What to work on — Find the line in the entries below that contains "setenv (sv_name sp) (Some (sv_init sp)) s = (true, s')". Repeat it exactly, and every line after it through the line that contains "destruct b; [|done].".

Extracted records
Lemma unset_std_slot s i n v sp s' :
  env_ok s -> envvar s !! i = Some (mkPair (Some n) v) -> getstdenv n = Some sp ->
  setenv (sv_name sp) (Some (sv_init sp)) s = (true, s') ->
  env_ok s' /\ envvar s' = <[i := mkPair (Some n) (Some (sv_init sp))]> (envvar s).
Proof.
  intros Hok Hi Hg. unfold setenv.
  destruct (_setenv (sv_name sp) (Some (sv_init sp)) s) as [b s1] eqn:E.
  destruct b; [|done].
  destruct (_setenv_spec _ _ _ _ _ Hok E) as (Hok1 & _ & _).
  match goal with |- context [let '(r, w) := ?e in _] => destruct e as [r w] end.
  intros [= -> <-]. split; [by apply (env_ok_vars s1)|]. cbn. revert E. unfold _setenv.
  destruct (setenv_check _ _ s) as [ok s2] eqn:Ec. apply setenv_check_vars in Ec as [Hv _].
  destruct ok; cbn [negb]; [|done].
  apply getstdenv_name in Hg. rewrite striequ_sym in Hg.
  pose proof (env_scan_spec (envvar s2) (sv_name sp) 0 None) as Hscan.
  destruct (env_scan (envvar s2) (sv_name sp) 0 None) as [[k|] fr].
  - destruct Hscan as (j & ep & -> & Hj & Hn & _). rewrite Hv in *. cbn [Nat.add].
    assert (j = i) as -> by (by apply (env_nodup s Hok j i _ _ (sv_name sp) Hj Hi)).
    rewrite Hi. cbn [mbind option_bind e_name default]. intros Hst.
    apply store_value_spec in Hst as [_ Hst]. cbn in Hst. by rewrite Hst, Hv, list_insert_insert_eq.
  - destruct Hscan as [Hno _]. rewrite Hv in Hno. specialize (Hno i _ Hi).
    cbn [named e_name] in Hno. congruence.
Qed.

Solution to this problem —
  setenv (sv_name sp) (Some (sv_init sp)) s = (true, s') ->
  env_ok s' /\ envvar s' = <[i := mkPair (Some n) (Some (sv_init sp))]> (envvar s).
Proof.
  intros Hok Hi Hg. unfold setenv.
  destruct (_setenv (sv_name sp) (Some (sv_init sp)) s) as [b s1] eqn:E.
  destruct b; [|done].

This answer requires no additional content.